The Obama Administration has little interest in prosecuting medical-marijuana patients or their caregivers, states a letter by Deputy U.S. Attorney General James Cole.
The letter appears to be the awaited "clarification" by the Administration promised earlier this month by Attorney General Eric Holder. And, as we predicted last week, it's about as clear as bongwater.
In part, the letter states:
...it is likely not an efficient use of federal resources to focus enforcement efforts on individuals with cancer or other serious illnesses who use marijuana as part of a recommended treatment regimen ... and their caregivers.
We'll link to the letter when the Department of Justice sends it out
officially; [UPDATE: -- See below for letter] meantime, we're pulling excerpts from an article published this evening in the Star-Ledger in New Jersey.
The paper reports that the letter also states:
There has, however, been an increase in the scope of commercial cultivation, sale, distribution, and use of marijuana for purported medical purposes,'' according to the letter. "For example, within the past 12 months, several jurisdictions have considered or enacted legislation to authorize multiple, large-scale, privately operated industrial marijuana cultivation centers. Some of these planned facilities have revenue projections of millions of dollars based on the planned cultivation of tens of thousands of cannabis plants.''
[The Ogden Memo] never intended to shield such activities from federal law enforcement and prosecution, even when these activities purport to comply with state law...
The article's opener says, "State medical marijuana programs and the people who work for them are not likely to run afoul of federal law if they keep their operations small and controlled..."
Marijuana Deals Near You
It doesn't look like Cole's new letter explicitly states that state workers have some sort of amnesty from federal prosecution. On the other hand, it doesn't state that Arizona Department of Health Services employees are at risk of getting busted, either. No doubt, Obama doesn't want to go down in history as the guy who put DHS Director Will Humble behind bars simply for going along with the wishes of Arizona voters.
It seems unlikely, though, that the clarification will convince Governor Jan Brewer and state Attorney General Tom Horne that they must withdraw their attack on the voter-approved Arizona Medical Marijuana Act. The state leaders filed a declaratory judgment in federal court last month after Arizona U.S. Attorney Dennis Burke's May 2 letter about Arizona's program, and they also directed the Department of Health Services to reject applications for marijuana dispensaries.
As New Times revealed earlier this month, Horne had discussed the possibility of filing a declaratory judgment during a January meeting with the new law's chief opponent, Carolyn Short of Keep AZ Drug Free.
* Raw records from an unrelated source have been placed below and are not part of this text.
(* ===== verification/Prelude.v ===== *)
(** * Prelude: a verification library for the cell layer of tycho-types

    tycho-types builds, reads, stores and transforms trees of cells: nodes of up to
    1023 bits and four references, identified by their SHA-256 hashes.  On top of
    them come dictionaries (tries of cells), bags of cells (their byte format) and
    the TL-B models of a blockchain.  This library models the cell layer as it is
    written, bit by bit, and proves that it keeps its promises.

    ** The parts and where they are

    - [Prelude], [Bits]: results, machine integers with their wrap-around, lists;
      byte arrays as bit strings, big-endian integers.
    - [DataBuilder] ([CellDataBuilder] of [src/src/cell/builder.rs]) appends bits to a
      128-byte buffer; [Builder] ([CellBuilder], [CellRefsBuilder], the traits [Store]
      and [Load]) adds references and finalizes through a cell context.
      [DataBuilderSpec], [BuilderSpec] show that every store is an append to a pair of
      lists, or reports [CellOverflow]; [BuilderTheorems] has the claims.
    - [CellMeta] and [Cell] ([src/src/cell/mod.rs], [cell_impl/], [cell_context.rs]):
      level masks, descriptors, every kind of cell, virtualization,
      [CellParts::compute_hashes].  [Context] has the interface between what builds
      cells and what finalizes them, the class [ContextLaws], and shows that the empty
      context implements it.  [CellTheorems] has the claims.
    - [Slice], [SliceScan] ([src/src/cell/slice.rs]) read windows of a cell; [SliceSpec]
      and [SliceScanSpec] relate each read, scan and comparison to the list of bits of
      its window; [SliceTheorems] has the claims.
    - [DictLabel] and [Dict] ([src/src/dict/mod.rs], [ops/get.rs], [ops/insert.rs],
      [ops/remove.rs]), [DictFind] ([ops/find.rs]) and [DictIter] ([dict/raw.rs]) are the
      dictionaries.  [DictLabelSpec], [DictSpec] relate a dictionary to a
      trie and a trie to a map; [DictOrder] lists its entries in key order, the
      reference of [DictFindSpec], [DictIterSpec].  The claims are in
      [LabelTheorems], [DictTheorems], [DictIterTheorems] and [DictUnion].
    - [DictKeys] (the key types of [dict/mod.rs]), [DictBuild] ([ops/build.rs]),
      [DictModify] ([ops/modify.rs]) and [DictSplit] ([ops/split_merge.rs]) work on whole
      dictionaries.  [DictStack] says what a stack of finished subtrees stands for,
      [DictBuildSpec] and, through [DictModifyStep] and [DictModifySpec] (the walk and
      what it leaves behind), [DictModifyCorrect] follow it to the final root;
      [DictSplitSpec] has splitting and merging; the claims are in
      [DictBulkTheorems].
    - [DictTyped] ([dict/raw.rs], [dict/typed.rs]) has the dictionaries programs use,
      with keys of a fixed width or of a type, and their iterators.  [DictTypedSpec]
      states in the class [DictTypes] what it asks of the two types and relates a typed
      dictionary to a map of values; the claims are in [DictTypedTheorems].
    - [Aug] ([dict/aug.rs], the augmented parts of [dict/mod.rs], [ops/insert.rs],
      [ops/remove.rs] and [ops/find.rs], the extra of [models/shard/shard_extra.rs]) has the
      dictionaries that keep in every fork the combination of the extras below it.  The
      representation of [DictSpec] takes what a fork holds behind its children as a
      parameter, the class [ForkTail], and so do the walks, searches and iterators built
      on it; [AugTheorems] instantiates it, under the class [AugLaws] of what a type of
      extras promises, and has the claims.
    - [Num] ([src/src/num/mod.rs]) and [VarUint248], [VarUint248Text]
      ([src/src/num/varuint248.rs]) are the integers of the models.  [NumSpec],
      [VarUint248Spec] relate them to their values and encodings, [VarUint248Div] has
      the division; the claims are in [NumTheorems].
    - [Currency] ([src/src/models/currency.rs]) has the collections of currencies, typed
      dictionaries of 248-bit amounts; [CurrencyTheorems] relates them to maps of
      amounts and has the claims.
    - [Shard] ([src/src/models/block/block_id.rs], [shard_hashes.rs]) has the shards of a
      workchain, the ids of blocks, the description of a shard, the tree of cells of the
      shards of a workchain ([WorkchainShardHashes]) with its builder and the iterators over
      it, and the dictionary of the trees ([ShardHashes], [ShardsIter]).  [ShardTheorems]
      reads a shard as a path and such a tree of cells as a binary tree of descriptions,
      and has the claims.
    - [Address] ([src/src/models/message/address.rs]) has standard, variable and external
      addresses, their storage and the standard ones as keys; [AddressTheorems] reads an
      address as a path, so that it lies in a shard, and has the claims.
    - [Account] ([StorageStat] of [src/src/cell/mod.rs], [cell/lazy.rs],
      [models/account/mod.rs]) counts the distinct cells of trees, wraps values into lazy
      cells and has state inits, accounts and the entries of shards; the claims are in
      [AccountTheorems].
    - [Message] ([src/src/models/message/mod.rs]) has the infos of messages, internal and
      external, also relaxed, the layouts ([Layout.compute]), bodies and messages
      ([Store_Message], [Load_Message]).  [MessageTheorems] proves the claims for any info
      and body that keep the classes [InfoLaws] and [BodyLaws].
    - [BocSer] ([src/src/boc/ser.rs]) and [BocDe] ([src/src/boc/de.rs]) encode and decode
      bags of cells.  [BocFill] and [BocRoundtrip] follow an encoded cell through the
      decoder and show that what the builder makes can be stored; the claims are in [BocSafe] and [BocTheorems].
    - [Merkle] and [MerkleUpdate] ([src/src/merkle]) build, store and apply Merkle proofs
      and updates, [RefsIter] has the iterators over children they walk trees with.
      [Pieces] writes and reads cells whose data is a list of bytes; [Nodes] has
      the hashes of a cell level by level, what the finalizer gives a cell over children
      that agree with those of another, and pruned branches; [Tree] the trees of built
      cells.  [MerkleSpec] is the specification of the
      proof builder, a relation between a tree and its pruned forms, [UpdateSpec] shows
      that the applier inverts it; [Walk] that a walk reaches what it should and that the
      update builder keeps the way to what it cuts, [UpdateApply] joins them;
      [MerkleStore] follows a stored proof or update through the finalizer and back.
      The claims are in [MerkleTheorems].

    A builder is built into a cell ([build_ext]), a cell is read through a slice, the
    dictionaries use both, and bags of cells hand the parts they decode to the same
    [finalize_cell] as the builder.  The interfaces are [ContextLaws] (builder to
    dictionaries), [Codec] (a type's [Store] and [Load] are inverse), [KeyLaws] and
    [OrderedKey] (what a key type promises to a dictionary) and the representation
    predicate [rep] of dictionaries, with [AugLaws] for the extras.  [StaysInCell] (a value
    is read from the window it was found in) is what an optional part of a message asks of
    its type.

    ** How code becomes definitions

    A [u8], [u16], [u32], [u64] is a [Z]; additions the code does not check are written
    with their wrap-around ([u16 (a + b)]), as in a release build.  [Result] is
    [result]; a method on [&mut self] returns the new state beside its result.  [usize]
    is 64 bits wide.  Unsafe reads are list accesses; in [BocDe] a read outside of the
    buffer is a value of its own, [Undefined], and so is a write through the raw pointers
    of [VarUint248Text]; a division by zero there is [Panics].  A reference-counted cell
    is an immutable tree.  SHA-256, CRC32-C, the addresses of data and the writer of
    [encode_to_writer] are parameters, and so are the order of the hash map and the sort in
    [from_shards]; so is the comparison of the addresses of cells in
    [DictModify], of which the theorems ask that it is the equality of cells, and the
    macro that makes flags of a number ([BitFlags], the [bitflags] crate).  An
    [unwrap] of a step that cannot fail is an error there.

    ** Fuel

    Loops that are not structural get fuel, and theorems show that it is enough.
    Dictionary loops get one unit per key bit left, as each iteration consumes the bit
    of a branch at least.  The stack of segments has a segment per key bit at most.
    Collecting a bag gets the height of the tree as the depth of the recursion, and the
    number of cells and references of its expansion as the number of steps of the loop
    over the stack; so does the walk of a Merkle proof or update, and its recursions.
    The walk of a modification gets one unit per key bit and one more, the loop of
    [dict_merge] more than the entries of the right dictionary.  A loop over a typed
    dictionary ([for_entries]) needs more than its entries.  The search by extra gets one
    unit per key bit and one more.  The way to the next leaf of a tree of shards gets 61,
    as it goes through 60 forks at most, and the iterator over the trees of all workchains
    needs more than the workchains left.  The loop of the storage statistics gets a unit
    for each step of a walk through the expansion of its trees ([refs_fuel]).  The corrections of a quotient digit get 3 units, as the remainder grows by half a digit each time, and
    the loop of the decimal text 20, as 10000^20 exceeds 2^256.
    The bounds in the hypotheses: keys of [n] bits with
    [2 + len_bits n + n <= 1023] (the root label fits into a cell), cell depths up to
    65535, data lengths up to 64512 = 65535 - 1023 where a capacity check must not
    wrap, fewer than 2^32 cells in a bag.

    ** What the theorems show

    - Dictionaries: any sequence of operations behaves as on a finite map, the root
      cell depends on the map only, each operation is right on every represented
      dictionary, errors included; ordered searches and iterators give the entries in
      order; the union iterator joins two maps.  Building from sorted entries and
      modifying by sorted changes give the root cell that single operations give; a
      split dictionary merges back into itself.
    - Integers: round trips of the encodings, exact or saturating arithmetic, Euclidean
      division by digits, decimal text; where [+=], [checked_mul] and the parser go
      wrong.
    - Typed dictionaries: any sequence of calls behaves as on a finite map of values,
      searches and iterators give the typed entries in order.  Collections of
      currencies: addition, subtraction and clamping are by currency, with IntOverflow
      exactly when an amount leaves its range; addition is undone by subtraction.
    - Augmented dictionaries: lookups, insertions and removals behave as on a finite map,
      but a change is refused when the extras it leaves have no sum; the extra of the root
      is always the sum in key order, and the search by extra finds an entry when the
      flow can follow one.
    - Shards: the operations on prefixes are those of paths, but for the test for
      ancestors; the descriptions of shards in order are built into their tree exactly if
      they are its leaves, and the iterators over a tree yield its leaves and their blocks.
    - Addresses: every format is stored in the bits of its size (two more for an external
      address) and read back, standard ones as keys too; each account lies in one shard of
      its workchain.
    - Accounts and messages: the storage statistics count each distinct cell once and keep
      their limit; an account in a lazy cell and the entry that holds it are read back; a
      message is stored by the first layout that fits and read back with it, and is refused
      if nothing fits.
    - Labels: round trip, completeness of the reader, minimality of the writer.
    - Builders and slices: appends, windows, integer reads, round trip of built values;
      the word-wise scans and comparisons equal their definitions on bit lists; where
      the 16-bit capacity arithmetic and a missing offset let calls through.
    - Cells: level masks, descriptors, which parts finalize and to what hashes and
      depths, exotic cells, absent and virtual cells.
    - Bags of cells: the decoder never leaves its buffer, on any input; decoding an
      encoded bag gives its roots back; the encoders agree.
    - Merkle proofs and updates: a proof has the hash of its tree whatever is cut off,
      an update applied to the old tree gives the new one, with the old tree or with a
      storage; both are stored and loaded back.  The theorems are about trees of built
      cells that differ if their hashes do and lie at one Merkle depth each ([tree]);
      two lemmas show that the last condition is needed.

    ** Not modelled

    Big-integer stores and reads (num-bigint), the parallel builders and appliers of
    Merkle proofs and updates (threads of a third-party pool over shared maps), usage
    trees, the body of the new bounce format, the other blockchain models and the contract ABI; of the bulk operations
    on augmented dictionaries and of the construction of [ShardHashes] from shards of several
    workchains there are definitions, but no theorems; the derive macros (code generators),
    serde, hex and base64 wrappers, formatting of cells and random generation (input and
    output only); reference counting and memory layout. *)

From stdpp Require Export base option list list_numbers numbers tactics.
From Stdlib Require Export ZArith Lia Bool.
UPDATE: Other news outlets, some with the copy of the Cole letter that government officials have yet to send us, are taking a less optimistic viewpoint than we did with this post:
the420Times.com: Obama Administration Backtracks From "Ogden Memo"
(We'll just take a second to note another change we made to this blog post: Although the Star-Ledger reports that the Cole letter is addressed to every state's attorney general, the copy of the letter republished by these sites doesn't seem to be addressed that way. There is a cc to the Director of the Executive Office of United States Attorneys, so it seems as though every U.S. Attorney should get it.)
June 29, 2011
MEMORANDUM FOR UNITED STATES ATTORNEYS
FROM: James M. Cole Deputy Attorney General
SUBJECT: Guidance Regarding the Ogden Memo in Jurisdictions Seeking to Authorize Marijuana for Medical Use
Over the last several months some of you have requested the Department's assistance in responding to inquiries from State and local governments seeking guidance about the Department's position on enforcement of the Controlled Substances Act (CSA) in jurisdictions that have under consideration, or have implemented, legislation that would sanction and regulate the commercial cultivation and distribution of marijuana purportedly for medical use. Some of these jurisdictions have considered approving the cultivation of large quantities of marijuana, or broadening the regulation and taxation of the substance. You may have seen letters responding to these inquiries by several United States Attorneys. Those letters are entirely consistent with the October 2009 memorandum issued by Deputy Attorney General David Ogden to federal prosecutors in States that have enacted laws authorizing the medical use of marijuana (the "Ogden Memo").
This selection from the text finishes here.